To all the harsh people and dashers of dreams: You lose.
When I was cold I allowed you to cover me with your blanket
of foreboding and woe, slipping into a trance where what you had to say about
me and the ways of the world were true. I fell asleep, pricked by the poison
you’d tempted me with, and I lay there dreaming I was awake and wondering how
I’d forgotten the rules to my own game.
You should have left well enough alone, you wrinkled and
warped trolls and creatures of the dark. You got greedy when you felt my
sadness and loss, closing in for the kill without your usual finesse for
deception, forgetting that chaos is where I find form. You might have won had
you maintained the slow and steady degradation of my soul, for I was beginning
to believe I’d gone mad.
But you stepped it up, going for my jugular because you
thought I’d been beaten down when all I was doing was pausing to catch my
breath. You forget this isn’t my first enchanted forest, or you my first
monsters.
Chaos is my friend. I understand it. I find the form in it.
All great dreams are born from chaos. You were under the false impression that the
nightmares you were serving would break me with overwhelm. You underestimated
me, and overestimated your own powers because in your moment of triumph, you
gave me the antidote to the hypnotic tapestry you’d so cleverly and patiently
woven.

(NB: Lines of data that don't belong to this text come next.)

(* ===== verification/SdapEntity.v ===== *)
(** * SDAP entity

    Models [openair2/SDAP/nr_sdap/nr_sdap_entity.c] and the two entry points of
    [nr_sdap.c]: the mapping of QoS flows to data radio bearers, the one-byte
    header, end-marker control PDUs, reflective mapping, the list of entities.
    What the code hands to PDCP, GTP-U and the TUN interface is returned as a list
    of events. *)

From S2P Require Import Prelude SeqArr.

(** ** Data *)

Definition SDAP_MAX_QFI : Z := 64.
Definition SDAP_NO_MAPPING_RULE : Z := 0.
Definition SDAP_HDR_UL_CTRL_PDU : Z := 0.
Definition SDAP_HDR_UL_DATA_PDU : Z := 1.
Definition SDAP_CTRL_PDU_MAP_DEF_DRB : Z := 0.
Definition SDAP_CTRL_PDU_MAP_RULE_DRB : Z := 1.
Definition SDAP_MAX_UE_ID : Z := 65536.
Definition NR_MAX_NB_PDU_SESSIONS : Z := 256.
Definition MAX_DRBS_PER_UE : Z := 32.
Definition NO_SDAP_HEADER : Z := 0.

(** [sdap_role_t], used as a bitmap *)
Definition SDAP_UL_TX : Z := 1.
Definition SDAP_UL_RX : Z := 2.
Definition SDAP_DL_TX : Z := 4.
Definition SDAP_DL_RX : Z := 8.

Definition has_role (role bit : Z) : bool := negb (Z.land role bit =? 0).

(** The two header formats: [QFI] in the six low bits, then [RQI] or [R], then [RDI]
    or [DC]. *)
Record nr_sdap_dl_hdr_t := mk_dl_hdr { dl_QFI : Z; dl_RQI : Z; dl_RDI : Z }.
Record nr_sdap_ul_hdr_t := mk_ul_hdr { ul_QFI : Z; ul_R : Z; ul_DC : Z }.

Definition pack_hdr (qfi b6 b7 : Z) : Z :=
  Z.lor (Z.land qfi 63) (Z.lor (Z.shiftl (Z.land b6 1) 6) (Z.shiftl (Z.land b7 1) 7)).
Definition dl_byte (h : nr_sdap_dl_hdr_t) : Z := pack_hdr (dl_QFI h) (dl_RQI h) (dl_RDI h).
Definition ul_byte (h : nr_sdap_ul_hdr_t) : Z := pack_hdr (ul_QFI h) (ul_R h) (ul_DC h).
Definition hdr_qfi (b : Z) : Z := Z.land b 63.
Definition hdr_b6 (b : Z) : Z := Z.land (Z.shiftr b 6) 1.
Definition hdr_b7 (b : Z) : Z := Z.land (Z.shiftr b 7) 1.

Record qfi2drb_t := mk_q2d { drb_id : Z; entity_role : Z }.
#[export] Instance qfi2drb_eq_dec : EqDecision qfi2drb_t.
Proof. solve_decision. Defined.

(** The arrays of QFIs with their counts. *)
Record sdap_config_t := mk_sdap_config {
  sc_pdusession_id : Z;
  sc_drb_id : Z;
  sc_role : Z;
  sc_defaultDRB : bool;
  mappedQFIs2Add : list Z;
  mappedQFIs2Release : list Z;
}.

(** Packet filters; a component carries the fields of its type. *)
Inductive packet_filter_component_t :=
| PF_COMP_MATCH_ALL
| PF_COMP_IPV4_REMOTE_ADDR (addr mask : Z)
| PF_COMP_IPV4_LOCAL_ADDR (addr mask : Z)
| PF_COMP_IPV6_REMOTE_ADDR_PREFIX (addr : bytes) (prefix_len : Z)
| PF_COMP_IPV6_LOCAL_ADDR_PREFIX (addr : bytes) (prefix_len : Z)
| PF_COMP_PROTOCOL_ID_NEXT_HDR (protocol : Z)
| PF_COMP_SINGLE_REMOTE_PORT (port : Z)
| PF_COMP_SINGLE_LOCAL_PORT (port : Z)
| PF_COMP_REMOTE_PORT_RANGE (port_low port_high : Z)
| PF_COMP_LOCAL_PORT_RANGE (port_low port_high : Z)
| PF_COMP_OTHER (type : Z).

Inductive pf_direction := PF_DIR_RESERVED | PF_DIR_DOWNLINK | PF_DIR_UPLINK | PF_DIR_BIDIRECTIONAL.
#[export] Instance pf_direction_eq_dec : EqDecision pf_direction.
Proof. solve_decision. Defined.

The depth of your own despair was your undoing.
I could have led you from those depths but you chose your
own voices. You believe your own deception because it’s one that is shared by
so many of your kind. As harsh as your words have been for me, I can only
imagine how much harsher they are for yourself. You believe the only way for
you to live with that unbearable pain is to invite others to share in it. I
know this for I was once like you.
You are strong. Strong, and powerful enough in numbers to
have poisoned me beyond hope. You were almost strong enough to pull me into
your mediocrity. In the end your deceit has failed and all your cobwebs of
confusion are nothing more than the tattered wisps of your own unlived dreams,
swinging in the dead air of ancient decaying tree limbs.
I am the light that pierced your darkness and reminded you
that you’re here for another reason. I am the mirror in which you see your own
failings, the reflection that you blame for your despair and desperation. I am strong enough to stand for you but your
fear of the pain is greater than your desire for relief. You thought to bring
me into the fold but instead have made me even stronger to stand against the
dark.
Let your failure to destroy my light awaken you from your
poisoned trance. Leave the enchanted forest. Don’t let the trolls win.